I'd had to get stitches, but I'd never
stayed
in the hospital before. Maybe she didn't even know I was here. She could be sitting up, waiting for me to come home, getting worried. Guilt bloomed in my chest. I didn't want her to worry.
“Your mom went down to get some coffee. She was here all night, hoping you'd wake back up,” he said.
All night? I'd only closed my eyes for a second. The light in the room was different. I turned; it was dark outside the window, the sky just starting to lighten to a deep purple bruise blue at the horizon. Sunrise. Where the hell had the rest of yesterday gone? Panic rippled through my stomach, threatening to take over.
“You think you're up for trying something to drink?” the doctor asked. He reached for the plastic pitcher on the table.
My mouth watered. I'd never wanted anything that badly. There were crack addicts who were less needy. I nodded.
The doctor pressed a button, and the bed cranked up a bit higher. I was barely sitting up and it still made me lightheaded. He guided the straw between my lips. I wanted to tell him I could do it, but I wasn't actually sure I could. I took a sip of the water and almost cried at how good it tasted. I tried to take another, but he pulled the glass away.
“Let's take it easy. See how that sits for a minute or two,” Dr. Ruckman said. “Can you do something else for me? Can you raise your right hand?”
I reached up with my right hand and wiped my mouth. I cringed. My lips had moved beyond chapped. It was like I'd run them through a cheese grater.
Jesus, when is the last time I used some lip balm?
“Where's theâ” My brain scrambled to find the right word. “Health professional who was here? The, uh, caregiver.” That wasn't right. “RN!” I spat out, but that wasn't what I meant to say either.
“The nurse?” Dr. Ruckman suggested.
“Nurse,” I repeated. Nurse.
“Tish works evenings. She'll be back at three. She'll be glad to hear you're more alert.” The doctor was scribbling something on a chart.
I licked my disgusting mouth. I bet when Tish came on she'd find me some ChapStick. She looked like the kind of person who would have an extra tube in her bag, along with gum, Kleenex, or an Advil if you had a headache. I felt like crying, but I wasn't sure if it was because everything hurt, because I wanted more water so badly, or because I was scared and didn't know why.
“Do you know what day it is?” Dr. Ruckman asked.
I opened my mouth to answer and then closed it. What day was it? They must have given me some kind of painkiller that was messing with my head. “Tuesday?” I could tell from his look I'd gotten it wrong. “Wednesday?” A buzzing sound filled my ears, like my head was full of angry bees. I wanted to get out of the bed and run away, but I suspected my legs wouldn't carry me far.
“Take a deep breath.

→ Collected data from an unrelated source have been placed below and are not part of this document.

Lemma booked_filter s s' b (P : string * string * nat -> Prop) `{forall x, Decision (P x)} :
  booked s b ->
  (forall sid w p, no_colon sid -> is_sessions s !! (sid +:+ ":" +:+ w) = Some p ->
     P (sid, w, p) -> is_sessions s' !! (sid +:+ ":" +:+ w) = Some p) ->
  (forall sid w p, is_sessions s' !! (sid +:+ ":" +:+ w) = Some p -> no_colon sid ->
     is_sessions s !! (sid +:+ ":" +:+ w) = Some p /\ P (sid, w, p)) ->
  booked s' (filter P b).
Proof.
  intros [H1 H2] Hin Hout. split.
  - intros sid w p [Hb _]%map_lookup_filter_Some. by eapply H1.
  - intros sid w Hc. apply option_eq. intros p. rewrite map_lookup_filter_Some, (H2 _ _ Hc). split.
    + intros [Hb HP]. by apply Hin.
    + intros Hs. by apply Hout.
Qed.

(** The session of a stored key. *)
Lemma stored_session h s sid w p :
  index_ok h s -> no_colon sid -> is_sessions s !! (sid +:+ ":" +:+ w) = Some p ->
  exists wi keys, h !! p = Some wi /\ wi_SessionID wi = sid /\ wi_WorkflowID wi = w /\
    is_bySession s !! sid = Some keys /\ sid +:+ ":" +:+ w ∈ keys.
Proof.
  intros [Hc Hk Hl _] Hsid Hp. destruct (Hk _ _ Hp) as (wi & Hwi & Ekey).
  destruct (colon_split _ _ _ _ (Hc _ _ Hwi) Hsid Ekey) as [<- <-].
  destruct (Hl _ _ _ Hp Hwi) as (keys & Hb & Hin). by exists wi, keys.
Qed.

Lemma booked_delete key h s b :
  index_ok h s -> booked s b ->
  booked (InMemorySessionStore_Delete key h s)
    (filter (fun x : string * string * nat => fst (fst x) +:+ ":" +:+ snd (fst x) <> key) b).
Proof.
  intros Hok Hb. assert (is_sessions (InMemorySessionStore_Delete key h s) = delete key (is_sessions s)) as Hd.
  { unfold InMemorySessionStore_Delete. destruct (is_sessions s !! key) as [p|] eqn:Hp; cbn [mbind option_bind].
    - destruct (ix_key _ _ Hok _ _ Hp) as (wi & -> & _). done.
    - by rewrite delete_id. }
  eapply booked_filter; [done| |]; intros sid w p; rewrite Hd; cbn [fst snd].
  - intros _ Hs Hne. by rewrite lookup_delete_ne.
  - intros [Hne Hs]%lookup_delete_Some _. done.
Qed.

Lemma booked_clear sid h s b :
  index_ok h s -> booked s b ->
  booked (InMemorySessionStore_ClearSession sid s) (filter (fun x : string * string * nat => fst (fst x) <> sid) b).
Proof.
  intros Hok Hb. eapply booked_filter; [done| |]; intros sid' w p; cbn [fst snd]; unfold InMemorySessionStore_ClearSession.
  - intros Hc Hs Hne. destruct (is_bySession s !! sid) as [keys|] eqn:Hks; [|done]. cbn [is_sessions].
    rewrite lookup_delete_keys. case_decide as Hin; [|done].
    destruct (ix_session _ _ Hok _ _ Hks) as (_ & _ & H3). destruct (H3 _ Hin) as (q & wi & Hq & Hwi & E).
    destruct (stored_session _ _ _ _ _ Hok Hc Hs) as (wi' & ? & Hwi' & E' & _). congruence.
  - destruct (is_bySession s !! sid) as [keys|] eqn:Hks; cbn [is_sessions].
    + rewrite lookup_delete_keys. case_decide as Hin; [done|]. intros Hs Hc. split; [done|]. intros ->.
      destruct (stored_session _ _ _ _ _ Hok Hc Hs) as (? & keys' & _ & _ & _ & Hk & Hin'). congruence.
    + intros Hs Hc. split; [done|]. intros ->.
      destruct (stored_session _ _ _ _ _ Hok Hc Hs) as (? & keys' & _ & _ & _ & Hk & _). congruence.
Qed.

Lemma booked_call c h s b :
  index_ok h s -> booked s b ->
  booked (fst (store_call c h s)) (fst (book_call c h b)) /\ snd (store_call c h s) = snd (book_call c h b).
Proof.
  intros Hok Hb. destruct c as [p wi|p wi'|p|p|key|sid]; cbn [store_call book_call fst snd];
    [done|done| | |split; [by apply booked_delete|done]|split; [by eapply booked_clear|done]];
    unfold InMemorySessionStore_Create, InMemorySessionStore_Update, SessionKey; destruct (h !! p) as [wi|] eqn:Hp; try done;
    pose proof (ix_colon _ _ Hok _ _ Hp) as Hc; rewrite <- (bk_sessions _ _ Hb _ _ Hc);
    destruct (b !! (wi_SessionID wi, wi_WorkflowID wi)) as [q|] eqn:Hq; cbn [fst snd]; rewrite <- ?str_app_assoc;
    split; try done; by apply booked_insert.
Qed.

Lemma booked_calls cs h s b :
  index_ok h s -> booked s b -> legal_calls cs h ->
  (exists h', index_ok h' (fst (store_calls cs h s))) /\
  booked (fst (store_calls cs h s)) (fst (book_calls cs h b)) /\ snd (store_calls cs h s) = snd (book_calls cs h b).
Proof.
  revert h s b. induction cs as [|c cs IH]; intros h s b Hok Hb; cbn [store_calls book_calls legal_calls]; [eauto|].
  intros [Hl Hls]. pose proof (index_call c h s Hok Hl) as Hok1. destruct (booked_call c h s b Hok Hb) as [Hb1 He].
  destruct (store_call c h s) as [s1 e], (book_call c h b) as [b1 e']; cbn in *.
  specialize (IH _ _ _ Hok1 Hb1 Hls). destruct (store_calls _ _ s1), (book_calls _ _ b1); cbn in *. naive_solver.
Qed.

Lemma listed h s b sid p :
  index_ok h s -> booked s b ->
  p ∈ InMemorySessionStore_List sid s <-> exists w, b !! (sid, w) = Some p.
Proof.
  intros Hok Hb. unfold InMemorySessionStore_List. rewrite list_elem_of_omap. split.
  - intros (key & Hin & Hp). destruct (is_bySession s !! sid) as [keys|] eqn:Hks; simpl in Hin; [|by apply not_elem_of_nil in Hin].
    destruct (ix_session _ _ Hok _ _ Hks) as (_ & _ & H3). destruct (H3 _ Hin) as (q & wi & Hq & Hwi & <-).
    destruct (ix_key _ _ Hok _ _ Hq) as (wi' & Hwi' & <-). assert (wi' = wi) as -> by congruence.
    exists (wi_WorkflowID wi). rewrite (bk_sessions _ _ Hb) by (by eapply ix_colon). done.
  - intros [w Hw]. pose proof (bk_colon _ _ Hb _ _ _ Hw) as Hc. rewrite (bk_sessions _ _ Hb) in Hw by done.
    destruct (stored_session _ _ _ _ _ Hok Hc Hw) as (wi & keys & _ & _ & _ & Hks & Hin). rewrite Hks. eauto.
Qed.

Lemma listed_once h s sid : index_ok h s -> NoDup (InMemorySessionStore_List sid s).
Proof.
  intros Hok. unfold InMemorySessionStore_List. destruct (is_bySession s !! sid) as [keys|] eqn:Hks; [|constructor]. cbn [default].
  destruct (ix_session _ _ Hok _ _ Hks) as (_ & Hnd & _). clear Hks. cbv [id from_option].
  induction Hnd as [|k keys Hk Hnd IH]; cbn; [constructor|]. destruct (is_sessions s !! k) as [p|] eqn:Hp; [|done].
  constructor; [|done]. intros (k' & Hin & Hp')%list_elem_of_omap.
  destruct (ix_key _ _ Hok _ _ Hp) as (wi & Hwi & <-), (ix_key _ _ Hok _ _ Hp') as (wi' & Hwi' & <-).
  assert (wi' = wi) as -> by congruence. done.
Qed.

(** C14: The in-memory store of workflow instances refines a book that maps a
    session and a workflow to at most one instance. Run any calls on a new
    store, by a program that allocates instances whose session ids hold no
    colon and never changes an instance's session or workflow id (its other
    fields may change at any time, since the store and the program share
    them): every call has the book's answer (creating a booked pair, updating
    an unbooked one and passing nil are errors, deleting and clearing never
    are). Afterwards the instance got under a session and a workflow, and
    whether there is one, is what the book says; and the instances listed for
    a session are those the book has for it, each once. *)
Theorem session_store_refines (cs : list Call) :
  legal_calls cs ∅ ->
  let '(s, answers) := store_calls cs ∅ NewInMemorySessionStore in
  let '(b, expected) := book_calls cs ∅ ∅ in
  answers = expected /\
  (forall sid w, no_colon sid ->
     InMemorySessionStore_Get (sid +:+ ":" +:+ w) s =
       match b !! (sid, w) with Some p => Ok p | None => Err (EText ("instance " +:+ (sid +:+ ":" +:+ w) +:+ " not found")) end /\
     (InMemorySessionStore_Exists (sid +:+ ":" +:+ w) s = true <-> is_Some (b !! (sid, w)))) /\
  (forall sid, NoDup (InMemorySessionStore_List sid s) /\
     forall p, p ∈ InMemorySessionStore_List sid s <-> exists w, b !! (sid, w) = Some p).
Proof.
  intros Hl. destruct (booked_calls cs ∅ NewInMemorySessionStore ∅) as ([h Hok] & Hb & He); [| |done|].
  { split; simpl; intros *; rewrite lookup_empty; done. }
  { split; simpl; intros *; [by rewrite lookup_empty|by rewrite !lookup_empty]. }
  destruct (store_calls cs ∅ _) as [s answers], (book_calls cs ∅ ∅) as [b expected]; cbn in *.
  split; [done|]. split; intros sid.
  - intros w Hc. unfold InMemorySessionStore_Get, InMemorySessionStore_Exists. rewrite (bk_sessions _ _ Hb _ _ Hc).
    split; [done|apply bool_decide_eq_true].
  - split; [by eapply listed_once|]. intros p. by eapply listed.
Qed.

You're okay,” Dr. Ruckman said. He patted my shoulder like I was a puppy who was at risk of peeing on the rug because someone had set off a bunch of firecrackers.
I shrugged off his hand. Clearly I wasn't okay. I didn't even know what day it was. The door squeaked as it opened, and when I looked over, I knew I was in really bad shape. My parents were there.
Both of them.
I hadn't seen them together in same room in years. They hated each other. They didn't even try to pretend to get along “for the sake of the child.” Now they were standing side by side.